12/08/2021
labribeiro
Trocar horas de sono para dar conta dos compromissos da vida contemporânea tem se tornado um hábito comum no Brasil e tem levado muitas pessoas a dormirem cada vez menos. A prática é conhecida como “privação do sono” e ocorre quando um indivíduo dorme menos do que seu corpo necessita.
Ter uma boa noite de sono é fundamental para ter mais qualidade de vida. Do sono dependem processos cognitivos, regulações metabólicas, cardiovasculares, reparação dos tecidos, restauração da energia, além do reforço do sistema imunológico. Por isso é importante ficar atento aos sinais da privação do sono que muitas vezes podem ser difíceis de serem percebidos.
Diversas condições podem levar a alterações que prejudicam o sono, desde doenças neurológicas, psiquiátricas, respiratórias, ou, simplesmente, por maus hábitos que desregulam o “relógio biológico” do sono. Alguns sinais e sintomas podem sugerir que você esteja dormindo pouco e resultam da falta dessas funções que ocorrem durante o sono, como: sonolência excessiva durante o dia, necessidade intensa de cochilar no meio de suas atividades, dificuldade para despertar pela manhã, necessidade de dormir mais no final de semana para recuperar o sono que faltou, sensação de memória fraca, redução da capacidade de concentração nas atividades diárias, perda da libido e irritabilidade.
Confira agora 6 consequência da privação do sono:
1. Cansaço e fadiga
Sonolência, cansaço e perda da disposição são os primeiros sintomas da falta de uma boa noite de sono, pois é durante o repouso, sobretudo nas fases mais profundas do sono, que o corpo consegue recuperar as energias.
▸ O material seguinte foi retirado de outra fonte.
(** Decide the comparisons of two literal names. *)
Ltac eval_eqb :=
  repeat match goal with
         | |- context [String.eqb ?a ?b] =>
             let v := eval vm_compute in (String.eqb a b) in
             change (String.eqb a b) with v
         end;
  cbv iota.

Lemma raises_through_bind {A B} (m : M A) (k : A -> M B) (tr : trace) :
  is_raise (fst (m tr)) = true -> is_raise (fst (bind m k tr)) = true.
Proof.
  unfold bind. destruct (m tr) as [[a | e] tr']; [discriminate | auto].
Qed.

Lemma inference_without_handles
    (W : World) (vectordb_name chat_model question : string)
    (retriever emb docstore : option handle) (chat_history : list message)
    (tr : trace) :
  needs_handle vectordb_name = true ->
  is_raise
    (fst (inference W vectordb_name chat_model question retriever emb None
            docstore None None chat_history tr)) = true
  /\ emits quiet
       (inference W vectordb_name chat_model question retriever emb None
          docstore None None chat_history).
Proof.
  intros Hname. split.
  - assert (Hsome : forall m tr',
               is_raise
                 (fst (inference W vectordb_name chat_model question retriever
                         (Some m) None docstore None None chat_history tr'))
               = true).
    { intros m tr'.
      destruct (adapters_without_handle W chat_model question (Some m)
                  docstore chat_history tr')
        as ((Hf & _) & (Hq & _) & (Hp & _) & (Hw & _)).
      destruct (needs_handle_cases _ Hname) as [-> | [-> | [-> | ->]]];
        unfold inference; eval_eqb;
        change (bind (ret (Some m)) ?k tr') with (k (Some m) tr');
        cbv beta; apply raises_through_bind; assumption. }
    destruct emb as [m |]; [apply Hsome |].
    rewrite inference_constructs_first.
    destruct (new_embeddings W tr); [apply Hsome | reflexivity].
  - destruct (needs_handle_cases _ Hname) as [-> | [-> | [-> | ->]]];
      unfold inference, inference_faiss, inference_qdrant,
        inference_pinecone, inference_weaviate, OpenAIEmbeddings,
        ChatTogether, invoke;
      eval_eqb; emits_walk_none; split; reflexivity.
Qed.
(** * dispatches.workflow.workflow: managed data workflows

    A shallow embedding of [src/dispatches/workflow/workflow.py]:
    [Dataset], [DatasetFactory], [OutputCollector] and [ManagedWorkflow],
    followed by the properties of the specification that were checked
    against it.

    Python objects that the module mutates in place ([Dataset._meta], the
    DMF store, the resources' relation lists) are modelled by explicit
    state passing; an exception is a left injection that keeps the state
    reached when it was raised. *)

From Stdlib Require Import ZArith Ascii String.
From Stdlib.Strings Require Import Byte.
From stdpp Require Import gmap strings list fin_maps pretty.

Open Scope string_scope.
Open Scope list_scope.

(** ** Exceptions and fallible results *)

(** The Python exceptions the module raises itself or lets escape. *)
Inductive exn : Type :=
| ValueError (msg : string)
| KeyError (msg : string)
| TypeError (msg : string)
| AttributeError (msg : string)
| UnicodeDecodeError
| ExternalError (msg : string).

(** [inl e] is "raise e", [inr a] is "return a". *)
Definition Result (A : Type) : Type := (exn + A)%type.

Definition rbind {A B} (r : Result A) (k : A → Result B) : Result B :=
  match r with
  | inl e => inl e
  | inr a => k a
  end.

Fixpoint rmapM {A B} (f : A → Result B) (l : list A) : Result (list B) :=
  match l with
  | [] => inr []
  | x :: xs => rbind (f x) (λ y, rbind (rmapM f xs) (λ ys, inr (y :: ys)))
  end.

(** ** Paths ([pathlib.Path], POSIX flavour) *)

(** A path is its root ([""] when relative, ["/"], or ["//"]) and its
    components; pathlib drops empty components and ["."]. *)
Record Path : Type := mkPath { root : string; parts : list string }.

Fixpoint components (s : string) : list string :=
  match s with
  | "" => [""]
  | String c s' =>
      if Ascii.eqb c "/"%char then "" :: components s'
      else match components s' with
           | [] => [String c ""]
           | x :: xs => String c x :: xs
           end
  end.

Definition keep_component (c : string) : bool :=
  negb (String.eqb c "" || String.eqb c ".").

Definition parse_root (s : string) : string :=
  match s with
  | String "/" (String "/" (String "/" _)) => "/"
  | String "/" (String "/" _) => "//"
  | String "/" _ => "/"
  | _ => ""
  end.

(** [Path(s)] *)
Definition Path_of_string (s : string) : Path :=
  {| root := parse_root s; parts := List.filter keep_component (components s) |}.

Fixpoint join_parts (l : list string) : string :=
  match l with
  | [] => ""
  | [x] => x
  | x :: xs => x +:+ "/" +:+ join_parts xs
  end.

(** [str(p)] *)
Definition path_str (p : Path) : string :=
  match parts p with
  | [] => if String.eqb (root p) "" then "." else root p
  | l => root p +:+ join_parts l
  end.

(** [p.name]: the last component, [""] when there is none. *)
Definition path_name (p : Path) : string := List.last (parts p) "".

(** [p.parent]: the path without its last component. *)
Definition path_parent (p : Path) : Path :=
  {| root := root p; parts := removelast (parts p) |}.

(** [p / s]: an absolute right operand replaces the left one. *)
Definition path_join (p : Path) (s : string) : Path :=
  let q := Path_of_string s in
  if String.eqb (root q) "" then {| root := root p; parts := parts p ++ parts q |}
  else q.

(** ** Resources and relations of the DMF (idaes.dmf.resource) *)

(** Resource identifiers. The DMF draws them from a UUID generator; the
    model draws them from a counter held in the state (see [World]). *)
Definition rid : Type := N.

Record Datafile : Type := mkDatafile { df_path : string; df_desc : string }.

Record Resource : Type := mkResource {
  id_ : rid;
  r_name : string;
  r_desc : string;
  datafiles : list Datafile;
  datafiles_dir : string
}.

Inductive Predicates : Type := uses | derived.

Record Relation : Type := mkRelation {
  subject : rid;
  predicate : Predicates;
  object : rid
}.

Global Instance Predicates_eq_dec : EqDecision Predicates.
Proof. solve_decision. Defined.

(** ** Python values stored in dataset metadata and keyword arguments *)

Inductive Value : Type :=
| VNone
| VStr (s : string)
| VPath (p : Path)
| VList (l : list string)
| VResource (r : Resource).

Definition DatasetType_RTS_GMLC : string := "rts-gmlc".

(** ** class Dataset *)

Record Dataset : Type := mkDataset { name : string; _meta : gmap string Value }.

(** [Dataset.__init__] *)
Definition Dataset_init (name : string) : Dataset :=
  {| name := name; _meta := ∅ |}.

(** [Dataset.meta]: a copy of the metadata. *)
Definition meta (ds : Dataset) : gmap string Value := _meta ds.

(** [Dataset.add_meta] *)
Definition add_meta (key : string) (value : Value) (ds : Dataset) : Dataset :=
  {| name := name ds; _meta := <[key := value]> (_meta ds) |}.

(** [Dataset.resource_id]: [._meta["resource"].id]; only a resource has
    an [id] attribute. *)
Definition resource_id (ds : Dataset) : Result (option rid) :=
  match _meta ds !! "resource" with
  | None => inr None
  | Some (VResource r) => inr (Some (id_ r))
  | Some _ => inl (AttributeError "id")
  end.

(** [Dataset.resource] (getter): [self._meta.get("resource", None)] *)
Definition resource (ds : Dataset) : Value :=
  default VNone (_meta ds !! "resource").

Definition resource_set_twice_msg : string :=
  "Cannot set 'resource' on a dataset more than once".

(** [Dataset.resource] (setter). The dataset is returned also when the
    setter raises: it is the object as the raise leaves it. *)
Definition resource_setter (value : Value) (ds : Dataset) : Result unit * Dataset :=
  match _meta ds !! "resource" with
  | Some _ => (inl (ValueError resource_set_twice_msg), ds)
  | None => (inr (), {| name := name ds; _meta := <["resource" := value]> (_meta ds) |})
  end.

(** [Dataset.from_resource] *)
Definition from_resource (r : Resource) : Result Dataset :=
  let ds := Dataset_init (r_name r) in
  let ds := add_meta "directory" (VStr (datafiles_dir r)) ds in
  let ds := add_meta "files" (VList (df_path <$> datafiles r)) ds in
  match resource_setter (VResource r) ds with
  | (inl e, _) => inl e
  | (inr _, ds) => inr ds
  end.

(** ** class DatasetFactory *)

(** Keyword arguments of a creation function. *)
Abbreviation kwargs_t := (gmap string Value).

Section DatasetFactory.
(** What the module takes from outside: [Path.resolve] (it reads the
    file system), [rts_gmlc.download] and [os.listdir]. *)
Variable resolve : Path → Path.
Variable rts_gmlc_download : option Value → Result Value.
Variable os_listdir : Value → Result (list string).


Definition download_fn (name : string) (kwargs : kwargs_t) : Result Dataset :=
  rbind (rts_gmlc_download (kwargs !! "target_path")) (λ rts_gmlc_dir,
  let dataset := Dataset_init name in
  let dataset := add_meta "directory" rts_gmlc_dir dataset in
  rbind (os_listdir rts_gmlc_dir) (λ files,
  inr (add_meta "files" (VList files) dataset))).
(** The table has one row per distinct NIC and one column per distinct
    process; with [Total] appended, its second dimension is one more than
    the number of distinct processes. *)
Lemma add_total_shape (nic : list string) (process : list Z) :
  List.length nic = List.length process ->
  shape (add_total (unstack_counts (combine nic process)))
  = (distinct_nics nic, S (distinct_processes process)).
Proof.
  intros Hlen. unfold shape, add_total, unstack_counts; simpl.
  rewrite length_app, length_map, !isort_length; simpl.
  rewrite (combine_fst nic process Hlen), (combine_snd nic process Hlen).
  unfold distinct_nics, distinct_processes. f_equal. lia.
Qed.

(** The figures of [cross_tabulate] on every table whose peers decompose:
    the per-process average divides by the NIC count times one more than
    the process count. *)
Lemma cross_tabulate_figures (df : DataFrame) (hd : nat)
      (nic tok : list string) (process : list Z) :
  df <> [] ->
  mapM (peer_field 1) df = Ok nic ->
  mapM (peer_field 2) df = Ok tok ->
  mapM to_numeric tok = Ok process ->
  exists t es,
    cross_tabulate df hd
    = Ok (t, (distinct_nics nic, S (distinct_processes process)), es)
    /\ zero_division_ok (Z.of_nat hd)
         (Z.of_nat (distinct_nics nic * S (distinct_processes process)))
       = Ok (avg_by_process es)
    /\ zero_division_ok (Z.of_nat hd) (Z.of_nat (distinct_nics nic))
       = Ok (avg_by_nic es).
Proof.
  intros Hne Hn Ht Hp. unfold cross_tabulate.
  rewrite !(apply_rows_nonempty _ df Hne).
  rewrite Hn; cbn [bind]. rewrite Ht; cbn [bind]. rewrite Hp; cbn [bind].
  assert (Hlen : List.length nic = List.length process).
  { rewrite (mapM_length _ _ _ Hn), (mapM_length _ _ _ Hp).
    now rewrite (mapM_length _ _ _ Ht). }
  destruct (zero_division_ok_returns (Z.of_nat hd)
              (Z.of_nat (distinct_nics nic * S (distinct_processes process))))
    as [q1 H1].
  destruct (zero_division_ok_returns (Z.of_nat hd)
              (Z.of_nat (distinct_nics nic))) as [q2 H2].
  destruct (zero_division_ok_returns 1
              (Z.of_nat (distinct_nics nic * S (distinct_processes process))))
    as [q3 H3].
  destruct (zero_division_ok_returns 1 (Z.of_nat (distinct_nics nic)))
    as [q4 H4].
  cbv zeta. rewrite (add_total_shape nic process Hlen).
  rewrite H1, H2, H3, H4; cbn [bind].
  eexists; eexists; split; [reflexivity|]. simpl; auto.
Qed.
2. Falhas na memória e atenção
É durante o sono que o cérebro consegue consolidar as memórias e renovar o desempenho cognitivo, permitindo uma maior capacidade de concentração, atenção e desempenho das funções.
A privação do sono prejudica a produção de células de defesa do organismo, tornando o sistema imunológico enfraquecido e menos eficaz no combate a infecções.
A privação do sono pode proporcionar uma instabilidade emocional, assim, as pessoas apresentam-se mais irritadas, tristes ou impacientes. Quando o pouco sono torna-se crônico, a pessoa fica mais predisposta a apresentar tristeza e sofrer de ansiedade e depressão.
Dormir menos de 6 horas por dia pode favorecer o surgimento de pressão alta, pois durante o sono há um período de descanso do sistema cardiovascular, com diminuição da pressão e dos batimentos cardíacos. além disso, a falta de sono pode aumentar o risco de doenças cardiovasculares, como infarto e AVC.
A relação adequada entre o sono e a vigília, que é período em que se mantém acordado, é fundamentação para uma produção regularizada de hormônios do organismo.
Assim, hormônios como melatonina, hormônio do crescimento, adrenalina e TSH estão muito relacionados com a existência de um sono adequado, por isso, a privação do sono, especialmente de forma crônica, pode provocar consequências como atraso do crescimento, dificuldades para o ganho de massa muscular, alterações tireoidianas ou fadiga, por exemplo.
A quantidade de sono que uma pessoa requer varia na população, mas em média a maioria dos adultos precisa de cerca de 7 a 8 horas de sono diariamente.
Cuidar do seu sono é cuidar da sua saúde.